King George Boulevard (formerly known as King George Highway) is a major arterial road in Surrey, British Columbia, Canada. The 26 km route begins at Highway 99, 1.6 km north of the Peace Arch Border Crossing with the United States, and runs generally northwest to the south end of the stal̕əw̓asəm Bridge, a crossing of the Fraser River that connects Surrey with New Westminster, becoming McBride Boulevard. The majority of the route varies from four to six lanes, and some sections in the north run parallel to the Expo Line, which has two adjacent SkyTrain stations: Scott Road station in South Westminster, and King George station in the Surrey City Centre district.

==History==
Prior to completion of the Pattullo Bridge in 1937 and King George Highway in 1940, the main route from Vancouver and New Westminster to both the U.S. border and Fraser Valley was to take the New Westminster Bridge (also known as the Fraser River Swing Bridge) and Old Yale Road from New Westminster to Cloverdale, where travellers could either continue east along the Southern Trans Provincial Highway (present-day Fraser Highway) or south along the Pacific Highway. With the completion of the Pattullo Bridge in 1937 and the King George Highway in 1940, motorists were provided with a more efficient route between Vancouver and New Westminster and the U.S. border. Opened in 1940, the route was originally named "King George Highway" in honour of the royal visit of King George VI the previous year. The corridor was designated Highway 99 and also carried Highway 1 north of present-day Fraser Highway, both of which continued northwest over the Pattullo Bridge and into Vancouver.
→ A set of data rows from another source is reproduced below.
(** With REX whenever the register is SPL to DIL, byte registers are the low
    bytes. *)
Lemma byte_operand w r x b f q :
  (x64_byte_reg_needs_rex q = true → f = true) → reg_operand (rex_of w r x b f) B8 q = OReg q.
Proof.
  unfold reg_operand, x64_byte_reg_needs_rex. intros H.
  destruct (Z.leb_spec 4 q), (Z.ltb_spec q 8); rewrite ?andb_false_r; try done.
  rewrite H by (destruct (Z.leb_spec q 7); [done|lia]).
  unfold rex_of. by rewrite orb_true_r.
Qed.
Lemma wide_operand rex sz q : sz ≠ B8 → reg_operand rex sz q = OReg q.
Proof. intros H. unfold reg_operand. by destruct sz. Qed.

(** ** ModRM, SIB, displacement *)

(** The byte with fields of 2, 3 and 3 bits. *)
Definition pack (m x y : Z) : Z := u8 ((m <<' 6) |' (x <<' 3) |' y).
Lemma pack_fields m x y : 0 <= m < 4 → 0 <= x < 8 → 0 <= y < 8 →
  (pack m x y) >>' 6 = m ∧ ((pack m x y) >>' 3) &' 7 = x ∧ (pack m x y) &' 7 = y.
Proof.
  intros Hm Hx Hy.
  assert (∀ z, 0 <= z < 8 → z = 0 ∨ z = 1 ∨ z = 2 ∨ z = 3 ∨ z = 4 ∨ z = 5 ∨ z = 6 ∨ z = 7) as E by lia.
  assert (m = 0 ∨ m = 1 ∨ m = 2 ∨ m = 3) as Em by lia.
  destruct Em as [->|[->|[->| ->]]]; destruct (E x Hx) as [->|[->|[->|[->|[->|[->|[->| ->]]]]]]];
    destruct (E y Hy) as [->|[->|[->|[->|[->|[->|[->| ->]]]]]]]; by vm_compute.
Qed.

Definition disp_bytes (md disp : Z) : list Z :=
  (if md =? 1 then [u8 disp] else []) ++ (if md =? 2 then le_bytes 4 (u32 disp) else []).
Definition mem_bytes (reg base index k disp : Z) : list Z :=
  let md := if (disp =? 0) && negb ((base &' 7) =? 5) then 0
    else if (-128 <=? disp) && (disp <=? 127) then 1 else 2 in
  (if (0 <=? index) || ((base &' 7) =? 4) then
     [pack md (reg &' 7) 4; pack k (if 0 <=? index then index &' 7 else 4) (base &' 7)]
   else [pack md (reg &' 7) (base &' 7)]) ++ disp_bytes md disp.

Lemma emits_modrm_mem reg base index k disp :
  Emits (x64_modrm_mem reg base index k disp) (mem_bytes reg base index k disp).
Proof.
  intros e. unfold x64_modrm_mem, mem_bytes, disp_bytes. cbv zeta.
  set (md := if (disp =? 0) && _ then 0 else _).
  set (sib := (0 <=? index) || _). set (idx := if 0 <=? index then index &' 7 else 4).
  unfold pack. destruct sib; unfold then_emit, emit_if; destruct (md =? 1), (md =? 2); rewrite ?emits_u32; reflexivity.
Qed.

Lemma parse_disp_bytes disp md rest : int32 disp →
  md = (if (disp =? 0) then 0 else if (-128 <=? disp) && (disp <=? 127) then 1 else 2) ∨
  md = (if (-128 <=? disp) && (disp <=? 127) then 1 else 2) →
  parse_disp md (disp_bytes md disp ++ rest) = Some (disp, rest).
Proof.
  intros Hd Hm. unfold parse_disp, disp_bytes.
  destruct (Z.eqb_spec disp 0), (Z.leb_spec (-128) disp), (Z.leb_spec disp 127); destruct Hm as [-> | ->]; try lia; cbn -[imm8 imm32];
    subst; rewrite ?imm8_int, <- ?app_assoc, ?imm32_int by (unfold int8; lia); try done.
  all: change (0 mod 256) with 0.
  all: try (exact (imm32_int disp rest Hd)).
Qed.

Lemma index_field i : is_reg i → i ≠ 4 → 0 <= i &' 7 < 8 ∧ (ext (bit3 i) (i &' 7) =? 4) = false.
Proof. intros Hi H. split; [by apply low3|]. rewrite ext_reg by done. by apply Z.eqb_neq. Qed.

(** The operand the decoder finds is the one asked for. *)
Lemma parse_modrm_mem rex reg base index k disp rest :
  is_reg reg → is_reg base → is_index index → 0 <= k < 4 → (index = X64_NOREG → k = 0) → int32 disp →
  rexbit rex 2 = bit3 reg → rexbit rex 1 = index_bit index → rexbit rex 0 = bit3 base →
  parse_modrm rex (mem_bytes reg base index k disp ++ rest) =
  Some (reg, RMem base (index_of index) k disp, rest).
Proof.
  intros Hr Hb Hi Hk Hk0 Hd R2 R1 R0. unfold mem_bytes.
  set (md := if (disp =? 0) && _ then 0 else _).
  assert (0 <= md < 3) as Hmd by (subst md; repeat case_match; lia).
  assert (((md =? 0) && ((base &' 7) =? 5)) = false) as Hb5.
  { subst md. by destruct ((base &' 7) =? 5), (disp =? 0), ((-128 <=? disp) && (disp <=? 127)). }
  assert (parse_disp md (disp_bytes md disp ++ rest) = Some (disp, rest)) as Hp.
  { apply parse_disp_bytes; [done|]. subst md. destruct (disp =? 0); cbn [andb]; [|by left].
    destruct ((base &' 7) =? 5); cbn [negb]; [by right|by left]. }
  pose proof (low3 reg Hr) as Lr. pose proof (low3 base Hb) as Lb.
  assert ((md =? 3) = false) as Hmd3 by (apply Z.eqb_neq; lia).
  assert (is_index index → (0 <=? index) = false → index_of index = None ∧ k = 0) as Hno.
  { intros [->|[H _]] H0; [by auto|]. apply Z.leb_gt in H0. unfold is_reg in H. lia. }
  destruct (0 <=? index) eqn:Hpos.
  - destruct Hi as [->|[Hi Hi4]]; [done|]. destruct (index_field index Hi Hi4) as [Li Hne].
    destruct (pack_fields md (reg &' 7) 4) as (E1 & E2 & E3); [lia..|].
    destruct (pack_fields k (index &' 7) (base &' 7)) as (F1 & F2 & F3); [lia..|].
    cbn [orb app]. unfold parse_modrm. cbv zeta. rewrite E1, E2, E3, Hmd3. unfold parse_base. cbn [Z.eqb Pos.eqb].
    rewrite F1, F2, F3, R1. unfold index_bit. rewrite Hpos. cbn [andb]. rewrite Hne. cbn -[disp_bytes parse_disp ext Z.land Z.shiftr].
    rewrite Hb5, Hp. cbn -[disp_bytes parse_disp ext Z.land Z.shiftr]. rewrite R2, R0, !ext_reg by done. unfold index_of.
    rewrite (proj2 (Z.ltb_ge index 0)) by (apply Z.leb_le; done). done.
  - destruct (Hno Hi eq_refl) as [-> ->]. cbn [orb].
    assert (index_bit index = false) as X by (unfold index_bit; by rewrite Hpos).
    destruct ((base &' 7) =? 4) eqn:H4.
    + destruct (pack_fields md (reg &' 7) 4) as (E1 & E2 & E3); [lia..|].
      destruct (pack_fields 0 4 (base &' 7)) as (F1 & F2 & F3); [lia..|].
      cbn [app]. unfold parse_modrm. cbv zeta. rewrite E1, E2, E3, Hmd3. unfold parse_base. cbn [Z.eqb Pos.eqb].
      rewrite F1, F2, F3, R1, X. cbn -[disp_bytes parse_disp ext Z.land Z.shiftr]. rewrite Hb5, Hp. cbn -[disp_bytes parse_disp ext Z.land Z.shiftr]. by rewrite R2, R0, !ext_reg.
    + destruct (pack_fields md (reg &' 7) (base &' 7)) as (E1 & E2 & E3); [lia..|].
      cbn [app]. unfold parse_modrm. cbv zeta. rewrite E1, E2, E3, Hmd3. unfold parse_base. rewrite H4. cbn -[disp_bytes parse_disp ext Z.land Z.shiftr].
      rewrite Hb5, Hp. cbn -[disp_bytes parse_disp ext Z.land Z.shiftr]. by rewrite R2, R0, !ext_reg.
Qed.
(* ===== verification/TransX64.v ===== *)
(** * TransX64: host code for one Z80 instruction (src/dbt/dbt_x64.c)

    The emission half of the x86-64 translator, up to [emit_op]: the pinned
    registers, access to guest registers and memory, the store check against
    the code bitmap with its out-of-line slow paths, the inline 8-bit ALU,
    the rotates, BIT, the switch over the straight-line instructions, and
    phase 3's loop over a stretch of them.
    An emitter appends code; a [generator] also records slow paths
    ([s_slow], [s_nslow]) and links.  Functions that return a register or an
    operand next to emitting code are pairs.  The addresses of the C helpers
    the code calls are parameters. *)

From Stdlib Require Import ZArith Lia Bool List.
From stdpp Require Import base gmap list.
From S2P Require Import Prelude Cpu Decode Interp Translate JitFlags BlockCache EmitX64.

Open Scope list_scope.
Open Scope Z_scope.
Open Scope z80_scope.

(** ** The register convention *)

Definition R_CPU : Z := 3.
Definition R_MEM : Z := 12.
Definition R_AUX : Z := 13.
Definition R_HL : Z := 14.
Definition R_BC : Z := 15.
Definition R_DE : Z := 5.
Definition R_SP : Z := 8.
Definition R_A : Z := 1.
Definition R_F : Z := 2.
Definition R_CNT : Z := 9.
Definition T0 : Z := 0.
Definition T1 : Z := 6.
Definition T2 : Z := 7.
Definition T3 : Z := 10.
Definition T4 : Z := 11.
Definition X64_RSP : Z := 4.
Definition X64_RDI : Z := 7.

(** The aux block behind [R_AUX]. *)
Definition AUX_BITMAP_OFF : Z := 0x10000.
Definition AUX_CACHE_OFF : Z := 0x20000.
Definition FT_DAA : Z := 0x400.
Definition FT_ADD16 : Z := FT_DAA + DAA_TABLE_LEN * 2.

(** [offsetof(z80_cpu_t, ...)] with natural alignment, little endian. *)
Definition OFF_F : Z := 0.
Definition OFF_A : Z := 1.
Definition OFF_C : Z := 2.
Definition OFF_B : Z := 3.
Definition OFF_E : Z := 4.
Definition OFF_D : Z := 5.
Definition OFF_L : Z := 6.
Definition OFF_H : Z := 7.
Definition OFF_BC : Z := 2.
Definition OFF_DE : Z := 4.
Definition OFF_HL : Z := 6.
Definition OFF_IX : Z := 16.
Definition OFF_IY : Z := 18.
Definition OFF_IXL : Z := OFF_IX + 0.
Definition OFF_IXH : Z := OFF_IX + 1.
Definition OFF_IYL : Z := OFF_IY + 0.
Definition OFF_IYH : Z := OFF_IY + 1.
Definition OFF_SP : Z := 20.
Definition OFF_PC : Z := 22.
Definition OFF_SP_BASE : Z := 56.
Definition OFF_CALL_BUDGET : Z := 64.
Definition OFF_INSN_COUNT : Z := 184.
Definition OFF_MEMPTR : Z := 234.
Definition OFF_Q : Z := 236.

Definition RAS_CALL_BUDGET : Z := 32 * 1024.

(** ** Guest registers *)

(** -1: unsupported. *)
Definition reg8_offset_p (r pfx : Z) : Z :=
  match r with
  | 0 => OFF_B
  | 1 => OFF_C
  | 2 => OFF_D
  | 3 => OFF_E
  | 4 => OFF_H
  | 5 => OFF_L
  | 7 => OFF_A
  | 8 => if pfx =? 0xFD then OFF_IYH else OFF_IXH
  | 9 => if pfx =? 0xFD then OFF_IYL else OFF_IXL
  | _ => -1
  end.

(** The pinned pair of a register code and whether it is the high half. *)
Definition r8_host_pair (r : Z) : option (Z * bool) :=
  match r with
  | 0 => Some (R_BC, true)
  | 1 => Some (R_BC, false)
  | 2 => Some (R_DE, true)
  | 3 => Some (R_DE, false)
  | 4 => Some (R_HL, true)
  | 5 => Some (R_HL, false)
  | _ => None
  end.

(** No code. *)
Definition emit_none : emitter := λ e, e.

Definition emit_shl_r32_imm (r n : Z) : emitter := emit_shift_r32_imm X64_SH_SHL r n.
Definition emit_shr_r32_imm (r n : Z) : emitter := emit_shift_r32_imm X64_SH_SHR r n.
Definition emit_ror_r32_imm (r n : Z) : emitter := emit_shift_r32_imm X64_SH_ROR r n.
Definition emit_rol_r32_imm (r n : Z) : emitter := emit_shift_r32_imm X64_SH_ROL r n.

(** The code, and the register the value is in. *)
Definition emit_read_r8 (tmp r pfx : Z) : emitter * Z :=
  if r =? 7 then (emit_none, R_A)
  else match r8_host_pair r with
  | Some (pr, false) => (emit_movzx_r32_r8 tmp pr, tmp)
  | Some (pr, true) => (emit_mov_r32_r32 tmp pr +> emit_shr_r32_imm tmp 8, tmp)
  | None => (emit_movzx_r32_m8 tmp R_CPU X64_NOREG (reg8_offset_p r pfx), tmp)
  end.

Definition emit_write_r8 (r pfx src : Z) : emitter :=
  if r =? 7 then emit_if (negb (src =? R_A)) (emit_mov_r32_r32 R_A src)
  else match r8_host_pair r with
  | Some (pr, false) => emit_mov_r8_r8 pr src
  | Some (pr, true) => emit_ror_r32_imm pr 8 +> emit_mov_r8_r8 pr src +> emit_rol_r32_imm pr 8
  | None => emit_mov_m8_r8 R_CPU X64_NOREG (reg8_offset_p r pfx) src
  end.

Definition emit_write_r8_imm (r pfx imm : Z) : emitter :=
  if r =? 7 then emit_mov_r32_imm32 R_A imm
  else match r8_host_pair r with
  | Some (pr, false) => emit_mov_r8_imm8 pr imm
  | Some (pr, true) =>
      emit_alu_r32_imm X64_ALU_AND pr 0xFF +> emit_if (nz imm) (emit_alu_r32_imm X64_ALU_OR pr (imm <<' 8))
  | None => emit_mov_m8_imm8 R_CPU X64_NOREG (reg8_offset_p r pfx) imm
  end.

Definition idx_reg_offset (pfx : Z) : Z := if pfx =? 0xFD then OFF_IY else OFF_IX.

(** [None] for -1: IX or IY, in the context. *)
Definition rr_host_p (rr pfx : Z) : option Z :=
  if (rr =? 2) && ((pfx =? 0xDD) || (pfx =? 0xFD)) then None
  else match rr with
  | 0 => Some R_BC
  | 1 => Some R_DE
  | 2 => Some R_HL
  | 3 => Some R_SP
  | _ => None
  end.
In 1973, the Highway 1 and 99 designations were moved to Highway 401 and 499 respectively, with their former alignments being renumbered Highway 1A and Highway 99A. Highway 1A and 99A were decommissioned in 2006 and the name was changed to "King George Boulevard" in 2009 "to project an image of a modern, safe, walkable and livable City Centre community", given that portions of the corridor have had a reputation for being dangerous and having a high incidence of criminal activity.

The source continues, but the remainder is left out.